(Beginning of EXTRACTED INFORMATION)

(* ===== verification/Progress.v ===== *)
(** * A leader's view of its peers

    The per-peer progress of [RaftStateMachine] under every input: the next index
    stays at least 1, so that [next_index - 1] never underflows and
    [Replication.replicate_to_spec] applies; and what a response does to it: a
    success moves it past the entries sent, a rejection moves it back. *)

From Stdlib Require Import Lia Init.Byte.
From stdpp Require Import base numbers list option gmap sets fin_maps strings.
From S2P Require Import Prelude.
From S2P Require Import Core.
From S2P Require Import Proto.
From S2P Require Import Storage.
From S2P Require Import MemStorage.
From S2P Require Import StateMachine.
From S2P Require Import Node.
From S2P Require Import Handlers.
From S2P Require Import Votes.
From S2P Require Import NodeLog.
From S2P Require Import Election.
From S2P Require Import RequestVote.
From S2P Require Import AppendEntries.
From S2P Require Import Replication.
From S2P Require Import Commit.

Definition peer_progress {St} (n : RaftNodeInner St) : gmap NodeId Progress := progress (sm n).

(** The next index is at least 1, and the match index can be incremented. *)
Definition peer_ok (p : Progress) : Prop :=
  1 <= next_index p /\ u64 (next_index p) /\ u64 (match_index p + 1).
Definition progress_ok {St} (n : RaftNodeInner St) : Prop :=
  map_Forall (fun _ => peer_ok) (peer_progress n).

(** Numbers of the wire are 64-bit; a response is to a request whose last index
    can be incremented. *)
Definition bounded (i : Input) : Prop :=
  match i with
  | InMessage (AppendResponse _ li r) => u64 (li + 1) /\ u64 (aer_conflict_index r)
  | InMessage (SnapshotResponse _ li _) => u64 (li + 1)
  | _ => True
  end.

Section keeps.
Context {prof : BuildProfile} {St : Type} `{HS : Storage St}.
Implicit Types n : RaftNodeInner St.

Lemma on_storage_keeps_progress {A} (m : M St A) : keeps peer_progress (on_storage m).
Proof. by apply keeps_zoom. Qed.
Hint Resolve on_storage_keeps_progress : keeps.

Lemma save_keeps_progress : keeps (peer_progress (St := St)) save_hard_state.
Proof. unfold save_hard_state. node_keeps. Qed.
Lemma search_keeps_progress fuel t lo hi :
  keeps (peer_progress (St := St)) (search_term fuel t lo hi).
Proof. revert lo hi. induction fuel; intros; cbn [search_term]; node_keeps. Qed.
Lemma scan_keeps_progress fuel q t i :
  keeps (peer_progress (St := St)) (scan_commit fuel q t i).
Proof. revert i. induction fuel; intros; cbn [scan_commit]; node_keeps. Qed.
Lemma notify_keeps_progress c l : keeps (peer_progress (St := St)) (notify_pending c l).
Proof. induction l as [|[]]; cbn [notify_pending]; node_keeps. Qed.
Hint Resolve save_keeps_progress search_keeps_progress scan_keeps_progress
  notify_keeps_progress : keeps.
Lemma maybe_advance_keeps_progress : keeps (peer_progress (St := St)) maybe_advance_commit.
Proof. unfold maybe_advance_commit. node_keeps. Qed.
Lemma check_prev_keeps_progress req : keeps (peer_progress (St := St)) (check_prev req).
Proof. unfold check_prev, first_index_of_term. node_keeps. Qed.
Lemma replicate_to_keeps_progress p : keeps (peer_progress (St := St)) (replicate_to p).
Proof. unfold replicate_to, send_snapshot_to. node_keeps. Qed.
Hint Resolve maybe_advance_keeps_progress check_prev_keeps_progress
  replicate_to_keeps_progress : keeps.
Lemma replicate_all_keeps_progress : keeps (peer_progress (St := St)) replicate_all.
Proof. unfold replicate_all. node_keeps. Qed.
Lemma apply_keeps_progress : keeps (peer_progress (St := St)) apply_committed.
Proof. unfold apply_committed. node_keeps. Qed.
Lemma on_proposal_keeps_progress p : keeps (peer_progress (St := St)) (on_proposal p).
Proof. pose proof replicate_all_keeps_progress. unfold on_proposal. node_keeps. Qed.

Lemma progress_preserves {A} (m : M (RaftNodeInner St) A) :
  keeps peer_progress m -> preserves progress_ok m.
Proof. intros Hk n Hn. unfold progress_ok. by rewrite Hk. Qed.

Lemma step_down_progress t l n : peer_progress (step_down t l n).2 = ∅.
Proof. unfold step_down. by rewrite (keeps_after peer_progress) by auto with keeps. Qed.

Lemma step_down_progress_ok t l : establishes progress_ok (step_down t l).
Proof. intros n. unfold progress_ok. rewrite step_down_progress. apply map_Forall_empty. Qed.

Lemma insert_progress_ok n peer p :
  progress_ok n -> peer_ok p -> map_Forall (fun _ => peer_ok) (<[peer := p]> (peer_progress n)).
Proof. intros Hn Hp. by apply map_Forall_insert_2. Qed.
End keeps.

#[export] Hint Resolve on_storage_keeps_progress save_keeps_progress
  maybe_advance_keeps_progress check_prev_keeps_progress replicate_to_keeps_progress
  replicate_all_keeps_progress apply_keeps_progress on_proposal_keeps_progress : keeps.

Section responses.
Context {prof : BuildProfile} {St : Type} `{HS : Storage St}.
Implicit Types n : RaftNodeInner St.

(** The progress after a successful response: everything up to [li] is
    stored. *)
Definition matched (p : Progress) (li : LogIndex) : Progress :=
  let m := N.max (match_index p) li in MkProgress (m + 1) m false.

(** The progress after a rejection. *)
Definition backed_off (p : Progress) (conflict : LogIndex) : Progress :=
  MkProgress (if 0 <? conflict then conflict else N.max (next_index p - 1) 1)
    (match_index p) (in_flight p).

Lemma record_match_run peer p li n :
  u64 (match_index p + 1) -> u64 (li + 1) ->
  record_match peer p li n =
    (Done tt, set_sm (set_progress (<[peer := matched p li]> (progress (sm n))) (sm n)) n).
Proof.
  intros Hm Hl. unfold record_match, set_peer_progress, upd_sm, bind, modify.
  rewrite u64_add_small by (unfold u64 in *; lia). unfold ret. cbn.
  unfold set_progress, set_sm, matched. cbn. rewrite insert_insert_eq. done.
Qed.

Lemma record_match_progress_ok peer p li n :
  progress_ok n -> progress (sm n) !! peer = Some p -> u64 (li + 1) ->
  progress_ok (record_match peer p li n).2.
Proof.
  intros Hn Hp Hl. destruct (Hn peer p Hp) as (Hp1 & Hp2 & Hm).
  rewrite record_match_run by done. unfold progress_ok. cbn.
  apply insert_progress_ok; [done|]. unfold peer_ok, u64 in *. cbn. lia.
Qed.

Lemma handle_append_response_progress_ok peer li resp n :
  progress_ok n -> u64 (li + 1) -> u64 (aer_conflict_index resp) ->
  progress_ok (handle_append_response peer li resp n).2.
Proof.
  intros Hn Hl Hcu. unfold handle_append_response. unfold bind at 1, get_sm at 1, gets at 1.
  case_match; [apply step_down_progress_ok|]. unfold bind at 1, get_sm at 1, gets at 1.
  case_match; [done|]. unfold bind at 1, get_sm at 1, gets at 1.
  unfold progress_ok. rewrite (keeps_after peer_progress) by auto with keeps.
  destruct (progress (sm n) !! peer) as [p|] eqn:Hp; [|done].
  case_match; [by apply record_match_progress_ok|].
  destruct (Hn peer p Hp) as (Hp1 & Hp2 & Hm). apply insert_progress_ok; [done|].
  unfold peer_ok, u64 in *. cbn.
  destruct (N.ltb_spec 0 (aer_conflict_index resp)); lia.
Qed.

Lemma handle_snapshot_response_progress_ok peer li resp n :
  progress_ok n -> u64 (li + 1) -> progress_ok (handle_snapshot_response peer li resp n).2.
Proof.
  intros Hn Hl. unfold handle_snapshot_response. unfold bind at 1, get_sm at 1, gets at 1.
  case_match; [apply step_down_progress_ok|]. unfold bind at 1, get_sm at 1, gets at 1.
  case_match; [done|]. unfold bind at 1, get_sm at 1, gets at 1.
  unfold progress_ok. rewrite (keeps_after peer_progress) by auto with keeps.
  destruct (progress (sm n) !! peer) as [p|] eqn:Hp; [|done].
  by apply record_match_progress_ok.
Qed.

Lemma fresh_progress last ps s :
  u64 (last + 1) ->
  map_Forall (fun _ => peer_ok) (progress s) ->
  map_Forall (fun _ => peer_ok)
    (progress (for_each ps (fun peer =>
       let* next := u64_add last 1 in
       modify (fun s => set_progress (<[peer := Progress_new next]> (progress s)) s)) s).2).
Proof.
  intros Hl. rewrite u64_add_small by done. revert s.
  induction ps as [|peer ps IH]; intros s Hs; cbn [for_each]; [done|].
  unfold bind at 1. apply IH. cbn. apply map_Forall_insert_2; [|done].
  unfold peer_ok, u64 in *. cbn. lia.
Qed.
End responses.

Section all.
Context {prof : BuildProfile} {St : Type}
  `{HS : Storage St, HL : !LogStorage St, HD : !DurableStorage St}.
Implicit Types n : RaftNodeInner St.

Lemma win_election_progress_ok n : log_ok n -> progress_ok (win_election n).2.
Proof.
  intros Hn. pose proof (wf_bound _ (log_wf_view _ Hn)) as Hu. unfold u64 in Hu.
  unfold win_election. unfold bind at 1, gets at 1. unfold bind at 1.
  rewrite last_index_or_0_run by done. unfold progress_ok.
  rewrite (keeps_after peer_progress).
  - unfold peer_progress, on_sm, zoom, become_leader. cbn [fst snd sm set_sm].
    unfold bind at 1, modify at 1. apply fresh_progress; [|apply map_Forall_empty].
    unfold log in *. unfold u64. lia.
  - node_keeps.
Qed.

Lemma handle_vote_response_progress_ok peer resp n :
  log_ok n -> progress_ok n -> progress_ok (handle_vote_response peer resp n).2.
Proof.
  intros Hl Hn. unfold handle_vote_response. unfold bind at 1, get_sm at 1, gets at 1.
  case_match; [apply step_down_progress_ok|]. unfold bind at 1, get_sm at 1, gets at 1.
  case_match; [|done]. unfold bind at 1, upd_sm at 1, modify at 1.
  unfold bind at 1, gets at 1. unfold bind at 1, get_sm at 1, gets at 1.
  case_match; [by apply win_election_progress_ok|done].
Qed.

(** The progress stays well formed under every input: RPCs and rejections with
    any content, elections, restarts, and responses to requests whose last index
    can be incremented. *)
Lemma handle_progress_ok i n (Hl : log_ok n) (Ha : admissible n i) (Hb : bounded i)
    (Hn : progress_ok n) :
  progress_ok (handle i n).2.
Proof.
  destruct i as [req|req|req|msg| | |]; cbn [handle]; rewrite ?after_reply, ?after_no_reply.
  - unfold on_append_entries. unfold bind at 1, get_sm at 1, gets at 1. unfold progress_ok.
    rewrite (keeps_after peer_progress) by node_keeps.
    unfold when. case_match; [apply step_down_progress_ok|done].
  - unfold on_request_vote. unfold bind at 1, get_sm at 1, gets at 1. unfold progress_ok.
    rewrite (keeps_after peer_progress) by node_keeps.
    unfold when. case_match; [apply step_down_progress_ok|done].
  - unfold on_install_snapshot. unfold bind at 1, get_sm at 1, gets at 1. unfold progress_ok.
    rewrite (keeps_after peer_progress) by node_keeps.
    unfold when. case_match; [apply step_down_progress_ok|done].
  - destruct msg; cbn [dispatch]; try done;
      [apply (progress_preserves (on_proposal p)); [apply on_proposal_keeps_progress|done]|
       destruct Hb; by apply handle_append_response_progress_ok|by apply handle_vote_response_progress_ok|
       by apply handle_snapshot_response_progress_ok].
  - destruct (decide (u64 (current_term (sm n) + 1))) as [Hu|Hu]; unfold u64 in Hu.
    + destruct (start_election_run n Hl Hu) as (n' & -> & _ & _ & _ & Hs & _). cbn [snd].
      unfold progress_ok, peer_progress. rewrite Hs. case_bool_decide; [|done].
      apply map_Forall_empty.
    + destruct Ha as [Ho|?]; [|done]. by rewrite restart_election_overflow.
  - apply (progress_preserves on_heartbeat); [|done]. unfold on_heartbeat. node_keeps.
  - rewrite restart_run. apply map_Forall_empty.
Qed.

(** From a peer at the leader's own term, a success for a request up to [li]
    records that the peer stores everything up to [li], and a rejection moves
    the next index back; nothing else of the progress changes. *)
Lemma handle_append_response_progress peer li resp p n (Hr : role (sm n) = Leader)
    (Ht : aer_term resp <= current_term (sm n)) (Hp : progress (sm n) !! peer = Some p)
    (Hm : u64 (match_index p + 1)) (Hl : u64 (li + 1)) :
  progress (sm (handle_append_response peer li resp n).2) =
    <[peer := if aer_success resp then matched p li
              else backed_off p (aer_conflict_index resp)]> (progress (sm n)).
Proof.
  fold (peer_progress (handle_append_response peer li resp n).2).
  unfold handle_append_response. unfold bind at 1, get_sm at 1, gets at 1.
  rewrite (proj2 (N.ltb_ge _ _)) by done. unfold bind at 1, get_sm at 1, gets at 1.
  rewrite bool_decide_false by (rewrite Hr; intros H; by apply H).
  unfold bind at 1, get_sm at 1, gets at 1. rewrite (keeps_after peer_progress) by auto with keeps.
  rewrite Hp. case_match; [|done]. by rewrite record_match_run.
Qed.

(** Rejections make progress: a follower whose log lacks the entry before
    the request's first (above its compaction point) answers with a conflict
    index that moves the leader's next index for it strictly down, but not
    below 1, so that after finitely many rejections the request matches or
    starts at the compaction point. *)
Theorem rejection_backs_off m n peer p req li
    (Hn : log_ok n) (Hp : persisted n) (HwL : log_ok m)
    (Hrole : role (sm m) = Leader) (Hpeer : progress (sm m) !! peer = Some p)
    (Hm : u64 (match_index p + 1)) (Hli : u64 (li + 1))
    (Hsent : sent_from (log m) (next_index p) req) (Hreq : ae_term req = current_term (sm m))
    (Hterm : current_term (sm n) <= current_term (sm m))
    (Hnext : lv_base (log m) < next_index p <= lv_last (log m) + 1)
    (Hbase : lv_base (log n) < next_index p - 1)
    (Hmis : prev_matches (log n) req = false) :
  exists n' r, on_append_entries req n = (Done (Ok r), n') /\ aer_success r = false /\
    log n' = log n /\
    let p' := backed_off p (aer_conflict_index r) in
    progress (sm (handle_append_response peer li r m).2) = <[peer := p']> (progress (sm m)) /\
    1 <= next_index p' < next_index p.
Proof.
  pose proof (log_wf_view _ Hn) as Hv. fold (log n) in Hv.
  pose proof (log_wf_view _ HwL) as HvL. fold (log m) in HvL.
  assert (follows (log n) req) as Hf by (eapply sent_follows; [done|done|lia..]).
  destruct (on_append_entries_run n req Hn Hp Hf) as (n' & r & Hr & _ & _ & _ & _ & Hcases).
  rewrite Hreq, (proj2 (N.ltb_ge _ _)), Hmis in Hcases by done.
  destruct Hcases as ((ci & ct & -> & Hrej) & Hl & _).
  eexists n', _. split; [done|]. split; [done|]. split; [done|].
  rewrite (handle_append_response_progress peer li _ p) by (done || (cbn; lia)).
  split; [done|]. cbn.
  rewrite (sf_prev _ _ _ Hsent) in Hrej.
  assert (1 <= ci < next_index p) as Hci.
  { destruct (spec_term (log n) (next_index p - 1)).
    - destruct Hrej as (_ & _ & Hs). destruct (Hs Hbase) as [? _]. lia.
    - destruct Hrej as [-> _]. lia. }
  rewrite (proj2 (N.ltb_lt _ _)) by lia. lia.
Qed.
End all.

Section examples.
Local Existing Instance dev_profile.

(** The leader's entry 5 is of term 3, and it sends what follows it. *)
Definition ex_ahead : RaftNodeInner MemStorageInner :=
  MkNode (MkSM 3 (Some 2) Leader 3 3 (Some 2) {[1 := MkProgress 6 0 false]} ∅)
    (MkRaftConfig 2 [1; 3] 100 300 600 128 10000 1024)
    (MkMem (MkHardState 3 2 3) [ex_entry 2 4 [x61; x62]; ex_entry 3 5 [x63]]
           (Some (ex_snapshot 3 1))) [] None [].
Definition ex_probe : AppendEntriesRequest := MkAppendEntriesRequest 3 2 5 3 [] 3.

Lemma rejection_backs_off_witness :
  exists n' r, on_append_entries ex_probe ex_node = (Done (Ok r), n') /\
    aer_success r = false /\
    1 <= next_index (backed_off (MkProgress 6 0 false) (aer_conflict_index r)) < 6.
Proof.
  assert (sent_from (log (H0 := MemStorage_log) ex_ahead) 6 ex_probe) as Hs.
  { split; [reflexivity|reflexivity|by exists []|]. intros Hl. exfalso.
    apply Hl. reflexivity. }
  destruct (rejection_backs_off (HL := MemStorage_log) (HD := MemStorage_durable)
              ex_ahead ex_node 1 (MkProgress 6 0 false) ex_probe 5 ex_node_ok ex_node_persisted
              ltac:(by_compute) ltac:(reflexivity) ltac:(reflexivity) ltac:(by_compute)
              ltac:(by_compute) Hs ltac:(reflexivity) ltac:(by_compute) ltac:(by_compute)
              ltac:(by_compute) ltac:(reflexivity))
    as (n' & r & Hr & Hf & _ & _ & Hb).
  exists n', r. split; [exact Hr|]. split; [exact Hf|exact Hb].
Defined.
End examples.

(End of EXTRACTED INFORMATION)

WHAT IS BEING ASKED - Exactly as written, repeat each line from the beginning of the data above to the line containing "keeps (peer_progress (St := St)) (search_term", inclusive.

FINAL ANSWER -
(* ===== verification/Progress.v ===== *)
(** * A leader's view of its peers

    The per-peer progress of [RaftStateMachine] under every input: the next index
    stays at least 1, so that [next_index - 1] never underflows and
    [Replication.replicate_to_spec] applies; and what a response does to it: a
    success moves it past the entries sent, a rejection moves it back. *)

From Stdlib Require Import Lia Init.Byte.
From stdpp Require Import base numbers list option gmap sets fin_maps strings.
From S2P Require Import Prelude.
From S2P Require Import Core.
From S2P Require Import Proto.
From S2P Require Import Storage.
From S2P Require Import MemStorage.
From S2P Require Import StateMachine.
From S2P Require Import Node.
From S2P Require Import Handlers.
From S2P Require Import Votes.
From S2P Require Import NodeLog.
From S2P Require Import Election.
From S2P Require Import RequestVote.
From S2P Require Import AppendEntries.
From S2P Require Import Replication.
From S2P Require Import Commit.

Definition peer_progress {St} (n : RaftNodeInner St) : gmap NodeId Progress := progress (sm n).

(** The next index is at least 1, and the match index can be incremented. *)
Definition peer_ok (p : Progress) : Prop :=
  1 <= next_index p /\ u64 (next_index p) /\ u64 (match_index p + 1).
Definition progress_ok {St} (n : RaftNodeInner St) : Prop :=
  map_Forall (fun _ => peer_ok) (peer_progress n).

(** Numbers of the wire are 64-bit; a response is to a request whose last index
    can be incremented. *)
Definition bounded (i : Input) : Prop :=
  match i with
  | InMessage (AppendResponse _ li r) => u64 (li + 1) /\ u64 (aer_conflict_index r)
  | InMessage (SnapshotResponse _ li _) => u64 (li + 1)
  | _ => True
  end.

Section keeps.
Context {prof : BuildProfile} {St : Type} `{HS : Storage St}.
Implicit Types n : RaftNodeInner St.

Lemma on_storage_keeps_progress {A} (m : M St A) : keeps peer_progress (on_storage m).
Proof. by apply keeps_zoom. Qed.
Hint Resolve on_storage_keeps_progress : keeps.

Lemma save_keeps_progress : keeps (peer_progress (St := St)) save_hard_state.
Proof. unfold save_hard_state. node_keeps. Qed.
Lemma search_keeps_progress fuel t lo hi :
  keeps (peer_progress (St := St)) (search_term fuel t lo hi).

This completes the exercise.